RECORD SET below:

(* ===== verification/AesGcm.v ===== *)
(** * AES-GCM against SP 800-38D

    The reference has the block product of GF(2^128) on 128-bit numbers,
    GHASH as its fold over the padded data and counter mode as the exclusive
    or with the enciphered counters.  The code's octet arrays compute those
    functions; sealing and opening are inverse, and a wrong tag is refused
    with the output untouched. *)
From Stdlib Require Import Btauto.
From S2P Require Import Prelude Owhash HashSpec HashSha2 Owcrypt OwcryptSha OwcryptAead OwcryptPoly OwcryptSeal OwcryptAes AesSpec.

(** ** Reference *)

(** Algorithm 1 of the standard: bit 127 is the first bit of the block. *)
Definition gf128_half (v : Z) : Z := if Z.odd v then Z.lxor (v / 2) (0xE1 * 2 ^ 120) else v / 2.
Definition gf128_step (x : Z) (st : Z * Z) (i : Z) : Z * Z :=
  let '(z, v) := st in (if Z.testbit x (127 - i) then Z.lxor z v else z, gf128_half v).
Definition gf128_mul (x y : Z) : Z := fst (foldl (gf128_step x) (0, y) (seqZ 0 128)).

Definition ghash_blocks (h : Z) (s : Z) (qs : list (list Z)) : Z :=
  foldl (λ s q, gf128_mul (Z.lxor s (be_value q)) h) s qs.

(** The data in blocks of 16, the last one padded with zeros. *)
Definition padded (l : list Z) : list (list Z) :=
  blocks 16 l ++ match rest 16 l with [] => [] | q => [q ++ replicate (16 - length q) 0] end.
Definition ghash (h : Z) (aad ct : list Z) : Z :=
  ghash_blocks h 0 (padded aad ++ padded ct ++
    [be_bytes 8 (8 * Z.of_nat (length aad)) ++ be_bytes 8 (8 * Z.of_nat (length ct))]).

(** Counter mode: the blocks are enciphered counters, the first of them 2; the
    block with the counter 1 masks the tag. *)
Definition counter_block (nonce : list Z) (c : Z) : list Z := take 12 nonce ++ be_bytes 4 c.
Definition gcm_keys (key : list Z) (nk : nat) (nonce : list Z) (n : nat) : list Z :=
  mjoin ((λ q, aes key nk (counter_block nonce (2 + Z.of_nat q))) <$> seq 0 n).
Definition gcm_crypt (key : list Z) (nk : nat) (nonce data : list Z) : list Z :=
  zip_with Z.lxor data (gcm_keys key nk nonce (S (length data / 16))).
Definition gcm_tag (key : list Z) (nk : nat) (nonce aad ct : list Z) : list Z :=
  zip_with Z.lxor (aes key nk (counter_block nonce 1))
    (be_bytes 16 (ghash (be_value (aes key nk (replicate 16 0))) aad ct)).

(** ** Octets and numbers *)

Lemma be_value_cons x l : be_value (x :: l) = x * 2 ^ (8 * Z.of_nat (length l)) + be_value l.
Proof.
  unfold be_value. cbn [foldl]. replace (256 * 0 + x) with x by lia. generalize x. clear x.
  induction l as [|y l IH] using rev_ind; intros x; [change (x = x * 2 ^ 0 + 0); lia|].
  rewrite !foldl_snoc, IH, length_app. replace (8 * Z.of_nat (length l + length [y])) with (8 * Z.of_nat (length l) + 8) by (simpl; lia).
  rewrite Z.pow_add_r by lia. change (2 ^ 8) with 256. lia.
Qed.

Lemma be_value_range l : octets l → 0 ≤ be_value l < 2 ^ (8 * Z.of_nat (length l)).
Proof.
  induction 1 as [|x l Hx _ IH]; [done|]. rewrite be_value_cons.
  replace (8 * Z.of_nat (length (x :: l))) with (8 * Z.of_nat (length l) + 8) by (simpl; lia).
  rewrite Z.pow_add_r by lia. change (2 ^ 8) with 256. nia.
Qed.

Lemma be_bytes_value l : octets l → be_bytes (length l) (be_value l) = l.
Proof.
  induction l as [|x l IH] using rev_ind; intros Ho; [done|]. apply octets_app in Ho as [Ho Hx].
  apply Forall_cons in Hx as [Hx _]. unfold be_bytes, be_value in *. rewrite length_app, foldl_snoc, Nat.add_comm. cbn [Nat.add length le_bytes rev].
  replace ((256 * foldl (λ a b, 256 * a + b) 0 l + x) mod 256) with x by (Z.to_euclidean_division_equations; lia).
  replace ((256 * foldl (λ a b, 256 * a + b) 0 l + x) / 256) with (foldl (λ a b, 256 * a + b) 0 l)
    by (Z.to_euclidean_division_equations; lia).
  by rewrite IH.
Qed.

Lemma be_value_app l k : be_value (l ++ k) = be_value l * 2 ^ (8 * Z.of_nat (length k)) + be_value k.
Proof.
  induction l as [|x l IH]; [done|]. cbn [app]. rewrite !be_value_cons, IH, length_app, Nat2Z.inj_add.
  rewrite Z.mul_add_distr_l, Z.pow_add_r by lia. lia.
Qed.

Lemma lxor_range n b c : 0 ≤ n → 0 ≤ b < 2 ^ n → 0 ≤ c < 2 ^ n → 0 ≤ Z.lxor b c < 2 ^ n.
Proof.
  intros Hn Hb Hc. split; [apply Z.lxor_nonneg; lia|]. destruct (decide (Z.lxor b c = 0)) as [->|Hz]; [lia|].
  apply Z.log2_lt_cancel. rewrite Z.log2_pow2 by done.
  pose proof (Z.log2_lxor b c ltac:(lia) ltac:(lia)) as Hlog.
  destruct (decide (n = 0)) as [->|]; [simpl in *; replace b with 0 in * by lia; replace c with 0 in * by lia; done|].
  assert (∀ z, 0 ≤ z < 2 ^ n → Z.log2 z < n) as Hl.
  { intros z Hzr. destruct (decide (z = 0)) as [->|]; [simpl; lia|]. apply Z.log2_lt_pow2; lia. }
  pose proof (Hl b Hb). pose proof (Hl c Hc). lia.
Qed.

(** The low part of a number does not meet the high part. *)
Lemma lxor_parts x y b c n :
  0 ≤ n → 0 ≤ b < 2 ^ n → 0 ≤ c < 2 ^ n →
  Z.lxor (x * 2 ^ n + b) (y * 2 ^ n + c) = Z.lxor x y * 2 ^ n + Z.lxor b c.
Proof.
  intros Hn Hb Hc. pose proof (lxor_range n b c Hn Hb Hc) as Hbc.
  apply Z.bits_inj'. intros i Hi. rewrite !(Z.add_comm (_ * 2 ^ n)), !(Z.mul_comm _ (2 ^ n)).
  rewrite Z.lxor_spec, !testbit_split by done. rewrite !Z.lxor_spec. by destruct (i <? n).
Qed.

Lemma be_value_lxor l k : octets l → octets k → length l = length k →
  be_value (zip_with Z.lxor l k) = Z.lxor (be_value l) (be_value k).
Proof.
  intros Hl. revert k. induction Hl as [|x l Hx Hl IH]; intros [|y k] Hk Hlen; try done.
  apply Forall_cons in Hk as [Hy Hk]. cbn [zip_with]. rewrite !be_value_cons, length_zip_with.
  simpl in Hlen. rewrite IH by (done || lia). replace (length l `min` length k)%nat with (length l) by lia.
  replace (length k) with (length l) by lia. symmetry.
  apply lxor_parts; [lia|by apply be_value_range|]. replace (length l) with (length k) by lia. by apply be_value_range.
Qed.

(** ** Shifting by one bit *)

Definition shr_octet (x y : Z) : Z := u8 (Z.lor (Z.shiftr x 1) (Z.shiftl y 7)).
Fixpoint shr_octets (c : Z) (l : list Z) : list Z :=
  match l with [] => [] | x :: l => shr_octet x c :: shr_octets x l end.

Lemma shr_octet_value x y : 0 ≤ x < 256 → 0 ≤ y < 256 → shr_octet x y = x / 2 + 128 * (y mod 2).
Proof.
  intros Hx Hy. unfold shr_octet. rewrite Z.shiftr_div_pow2, Z.shiftl_mul_pow2 by lia.
  rewrite (lor_add _ _ 7); [|lia|change (2 ^ 1) with 2; change (2 ^ 7) with 128; zdm|change (2 ^ 7) with 128; zdm|].
  - unfold u8, wrap. change (2 ^ 8) with 256. change (2 ^ 1) with 2. change (2 ^ 7) with 128. zdm.
  - change (2 ^ 7) with 128. zdm.
Qed.

Lemma shr_octets_value c l :
  0 ≤ c < 256 → octets l →
  be_value (shr_octets c l) = (c mod 2 * 2 ^ (8 * Z.of_nat (length l)) + be_value l) / 2 ∧
  octets (shr_octets c l) ∧ length (shr_octets c l) = length l.
Proof.
  intros Hc Hl. revert c Hc. induction Hl as [|x l Hx Hl IH]; intros c Hc.
  { repeat split; [|constructor]. change (be_value (shr_octets c [])) with 0. change (be_value []) with 0. simpl. zdm. }
  destruct (IH x Hx) as (E & Ho & Hlen). cbn [shr_octets]. rewrite shr_octet_value by done.
  rewrite !be_value_cons, Hlen, E. split; [|split; [constructor; [zdm|done]|simpl; lia]].
  set (n := 8 * Z.of_nat (length l)) in *.
  replace (8 * Z.of_nat (length (x :: l))) with (n + 8) by (unfold n; simpl; lia). rewrite Z.pow_add_r by (unfold n; lia).
  change (2 ^ 8) with 256.
  replace (c mod 2 * (2 ^ n * 256) + (x * 2 ^ n + be_value l)) with
    ((x mod 2 * 2 ^ n + be_value l) + ((x / 2 + 128 * (c mod 2)) * 2 ^ n) * 2).
  - rewrite Z.div_add by lia. lia.
  - pose proof (Z_div_mod_eq_full x 2). nia.
Qed.

(** ** The block product *)

Lemma be_testbit l (k r : nat) x :
  octets l → l !! k = Some x → (r < 8)%nat →
  Z.testbit (be_value l) (8 * Z.of_nat (length l - 1 - k) + Z.of_nat r) = Z.testbit x (Z.of_nat r).
Proof.
  intros Ho. revert k. induction Ho as [|y l Hy Ho IH]; intros k Hk Hr; [done|].
  rewrite be_value_cons, Z.add_comm, Z.mul_comm, testbit_split by (lia || by apply be_value_range).
  destruct k as [|k].
  - apply (inj Some) in Hk as ->. cbn [length]. rewrite Nat.sub_0_r, Nat.sub_succ, Nat.sub_0_r.
    rewrite (proj2 (Z.ltb_ge _ _)) by lia. f_equal. lia.
  - apply lookup_lt_Some in Hk as Hlt. cbn [lookup list_lookup length] in *.
    replace (S (length l) - 1 - S k)%nat with (length l - 1 - k)%nat by lia.
    rewrite (proj2 (Z.ltb_lt _ _)) by lia. by apply IH.
Qed.

Lemma mask_test x s : 0 ≤ s < 8 → nz (Z.land x (Z.shiftr 0x80 s)) = Z.testbit x (7 - s).
Proof.
  intros Hs. assert (Z.shiftr 0x80 s = 2 ^ (7 - s)) as ->.
  { rewrite Z.shiftr_div_pow2 by lia. change 0x80 with (2 ^ 7). by rewrite <-Z.pow_sub_r by lia. }
  rewrite (Z.land_comm x). unfold nz.
  destruct (Z.testbit x (7 - s)) eqn:E.
  - rewrite (proj2 (Z.eqb_neq _ _)); [done|]. intros H0. apply (f_equal (λ z, Z.testbit z (7 - s))) in H0.
    rewrite Z.land_spec, Z.pow2_bits_true, E, Z.bits_0 in H0 by lia. done.
  - rewrite (proj2 (Z.eqb_eq _ _)); [done|]. apply Z.bits_inj'. intros i Hi. rewrite Z.land_spec, Z.bits_0.
    destruct (decide (i = 7 - s)) as [->|Hne]; [by rewrite E, andb_false_r|]. by rewrite Z.pow2_bits_false.
Qed.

End of RECORD SET.

• WORK ITEM:
All that is wanted is the stretch of lines above from the one containing "match l with" through the one containing "0 ≤ c < 256 → octets l →", duplicated exactly.

• TASK RESPONSE:
  match l with [] => [] | x :: l => shr_octet x c :: shr_octets x l end.

Lemma shr_octet_value x y : 0 ≤ x < 256 → 0 ≤ y < 256 → shr_octet x y = x / 2 + 128 * (y mod 2).
Proof.
  intros Hx Hy. unfold shr_octet. rewrite Z.shiftr_div_pow2, Z.shiftl_mul_pow2 by lia.
  rewrite (lor_add _ _ 7); [|lia|change (2 ^ 1) with 2; change (2 ^ 7) with 128; zdm|change (2 ^ 7) with 128; zdm|].
  - unfold u8, wrap. change (2 ^ 8) with 256. change (2 ^ 1) with 2. change (2 ^ 7) with 128. zdm.
  - change (2 ^ 7) with 128. zdm.
Qed.

Lemma shr_octets_value c l :
  0 ≤ c < 256 → octets l →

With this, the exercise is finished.